Titan: un beau cadeau pour Mario Pouliot

Quand on mène une équipe à une première saison gagnante en six ans, on doit certainement faire quelque chose de bien. C’est ce que le directeur général du Titan d’Acadie-Bathurst, Sylvain Couturier, a compris en accordant une extension de contrat de deux saisons à son entraîneur-chef, Mario Pouliot. Comme cadeau à la veille des séries éliminatoires, difficile de demander mieux.

Le Titan en a fait l’annonce lundi après-midi.

Après des séjours en tant qu’entraîneur-chef du Drakkar de Baie-Comeau et à titre d’entraîneur adjoint chez les Huskies de Rouyn-Noranda, Pouliot est arrivé à Bathurst à l’aube de la saison 2014-2015 après avoir signé un contrat de trois ans, avec deux années d’option.

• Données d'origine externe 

(** ** Deep copies *)

Inductive deep (hr : heap) (old : gset loc) (h : heap) : gval -> gval -> Prop :=
| deep_scalar s : deep hr old h (VScalar s) (VScalar s)
| deep_nil : deep hr old h VNil VNil
| deep_ptr l l' v v' :
    hr !! l = Some (CVar v) -> l' ∉ old -> h !! l' = Some (CVar v') ->
    deep hr old h v v' -> deep hr old h (VPtr l) (VPtr l')
| deep_slice l l' vs vs' :
    hr !! l = Some (CArray vs) -> l' ∉ old -> h !! l' = Some (CArray vs') ->
    length vs' = length vs ->
    (forall i v v', vs !! i = Some v -> vs' !! i = Some v' -> deep hr old h v v') ->
    deep hr old h (VSlice l) (VSlice l')
| deep_struct fs fs' :
    map fst fs' = map fst fs ->
    (forall f v v', get f fs = Some v -> get f fs' = Some v' -> deep hr old h v v') ->
    deep hr old h (VStruct fs) (VStruct fs').

(** The documentation of the library's deep copies. *)
Class LibLaws `{LT : LibTypes} : Prop := {
  lib_typed_mono n h h' v : h ⊆ h' -> lib_typed n h v -> lib_typed n h' v;
  lib_copy_deep n h v :
    lib_typed n h v ->
    exists v' h', lib_copy n v h = Some (v', h') /\ h ⊆ h' /\ deep h (dom h) h' v v';
  lib_deep_base n hr hr' old h v v' :
    hr ⊆ hr' -> lib_typed n hr v -> deep hr' old h v v' -> deep hr old h v v';
  lib_deep_typed n hr old h v v' : lib_typed n hr v -> deep hr old h v v' -> lib_typed n h v'
}.

Section deep.
Context `{LT : LibTypes, LL : !LibLaws}.

(** The cells outside [old] are all that the copy depends on. *)
Lemma deep_frame hr old h h' v v' :
  (forall l, l ∉ old -> is_Some (h !! l) -> h' !! l = h !! l) ->
  deep hr old h v v' -> deep hr old h' v v'.
Proof.
  intros Hh. induction 1 as [s| |l l' v v' Hl Ho Hl' _ IH|l l' vs vs' Hl Ho Hl' Hn _ IH|fs fs' Hn _ IH].
  - constructor.
  - constructor.
  - econstructor; eauto. by rewrite Hh.
  - econstructor; eauto. by rewrite Hh.
  - econstructor; eauto.
Qed.

Lemma deep_mono hr old h h' v v' : h ⊆ h' -> deep hr old h v v' -> deep hr old h' v v'.
Proof.
  intros Hs. apply deep_frame. intros l _ [c Hc]. rewrite Hc. by eapply lookup_weaken.
Qed.

Lemma deep_old hr old old' h v v' : old' ⊆ old -> deep hr old h v v' -> deep hr old' h v v'.
Proof. intros Hs. induction 1; econstructor; eauto. Qed.

(** What was well typed in a smaller heap is read there. *)
Lemma deep_base hr hr' old h t v v' :
  hr ⊆ hr' -> typed hr t v -> deep hr' old h v v' -> deep hr old h v v'.
Proof.
  intros Hs Ht. revert v'. induction Ht as [s|t|t l v Hl Ht IH|t|t l vs Hl Ht IH|ts fs Hn Ht IH|n v Hv];
    intros w Hd; [by inversion_clear Hd; constructor..| | | | |].
  - inversion Hd; subst. simplify_map_eq. econstructor; eauto.
  - by inversion_clear Hd; constructor.
  - inversion Hd; subst. simplify_map_eq. econstructor; eauto.
    intros i x x' Hx Hx'. apply IH; [|by eauto].
    apply list_elem_of_In. by eapply list_elem_of_lookup_2.
  - inversion Hd; subst. constructor; [done|].
    intros f x x' Hx Hx'. destruct (get_names fs ts f x Hn Hx) as [t Hf]. eauto.
  - by eapply lib_deep_base.
Qed.

(** A deep copy has the type of the original. *)
Lemma deep_typed hr old h t v v' : typed hr t v -> deep hr old h v v' -> typed h t v'.
Proof.
  intros Ht. revert v'. induction Ht as [s|t|t l v Hl Ht IH|t|t l vs Hl Ht IH|ts fs Hn Ht IH|n v Hv];
    intros w Hd; inversion Hd; subst; simplify_map_eq; try by constructor; eauto using lib_deep_typed.
  - econstructor; eauto.
  - econstructor; [eauto|]. intros x Hx. apply list_elem_of_In, list_elem_of_lookup in Hx as [i Hx].
    assert (Hi : i < length vs) by (rewrite <- H3; by eapply lookup_lt_Some).
    apply lookup_lt_is_Some in Hi as [y Hy]. apply (IH y); [|by eauto].
    apply list_elem_of_In. by eapply list_elem_of_lookup_2.
  - constructor; [congruence|]. intros f t x Hf Hx.
    destruct (get_names ts fs f t (eq_sym Hn) Hf) as [y Hy]. eauto.
Qed.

Auparavant, il avait notamment passé 12 campagnes derrière le banc des Gaulois du Collège Antoine-Girouard de Saint-Hyacinthe, de 1997 à 2009, menant la formation à un championnat du circuit midget AAA québécois (2003) et à deux participations en finale. Il a fait son entrée au Temple de la renommée de la ligue en 2011.

Pouliot a obtenu un club en profonde reconstruction à son arrivée chez le Titan. Après des campagnes de 16 et de 24 victoires, il a dirigé le club à la sixième position au classement général avec 39 victoires cet hiver.

«Ça faisait un bout que Sylvain m’en avait parlé, mais ça ne m’empêchait pas de dormir. Quand je me suis amené ici il y a trois ans, nous avions un plan clair et je voulais le poursuivre. J’aime Bathurst, j’aime la région et j’aime les partisans», a relaté l’entraîneur lorsque joint par le journal.

Pouliot a tenu à remercier de nombreuses personnes, à commencer par les propriétaires et le DG, en passant par toute l’équipe de direction du Titan, ses adjoints et le personnel pour cette belle marque de confiance. Il a également eu de très bons mots pour tous les joueurs qu’il a eu la chance de diriger en trois ans, particulièrement ceux de cette année avec qui il entend faire un bon bout de chemin pendant les séries éliminatoires.

«Cela n’a pas toujours été facile, même au début de cette saison. Aujourd’hui, je récolte mais je le dois à toutes ces personnes qui n’ont pas compté les heures, qui ont mis l’épaule à la roue et qui ont mis en application notre plan. Sans eux, je ne serais pas là.»

La qualité des performances sur la patinoire, l’éthique de travail et la constance dans le jeu a fait en sorte que le Titan a été l’une des meilleures formations du circuit à compter de décembre, a tenu à rappeler le DG Sylvain Couturier.

«Mario est et a toujours été l’homme de la situation, a-t-il expliqué. Et honnêtement, je ne me voyais pas continuer sans lui. Il a été notre chef d’orchestre et tout le crédit lui revient.»

Couturier apprécie plusieurs qualités chez l’homme âgé de 53 ans, mais il a surtout remarqué son sens de l’honnêteté dans le travail.

«C’est un entraîneur qui demande beaucoup à ses joueurs et les joueurs ont très bien répondu. C’est pourquoi je suis persuadé que nous prenons la bonne décision en ajoutant ces deux saisons à son contrat», affirme le DG.

Par ailleurs, le club a organisé sa soirée reconnaissance dimanche, à Beresford. Le vétéran Christophe Boivin est reparti chez lui les bras pleins d’honneurs, soit le joueur-étudiant par excellence, le joueur offensif par excellence, la coupe des étoiles et, surtout, le trophée du joueur le plus utile à l’équipe cette saison. Boivin a mené le club pour les buts (43), les passes (47) et les points (90), ce qui lui a permis de terminer au sixième rang des meilleurs pointeurs du circuit Courteau.

Les autres récompenses sont allées à Antoine Morand (personnalité humanitaire et joueur de l’année selon les partisans de la Fondation du Titan), au capitaine Jeffrey Viel (le joueur le plus courageux), à Dawson Theede (le joueur le plus sous-estimé), à Vladimir Kuznetsov (le joueur le plus amélioré) et à Noah Dobson (recrue de l’année et joueur défensif par excellence).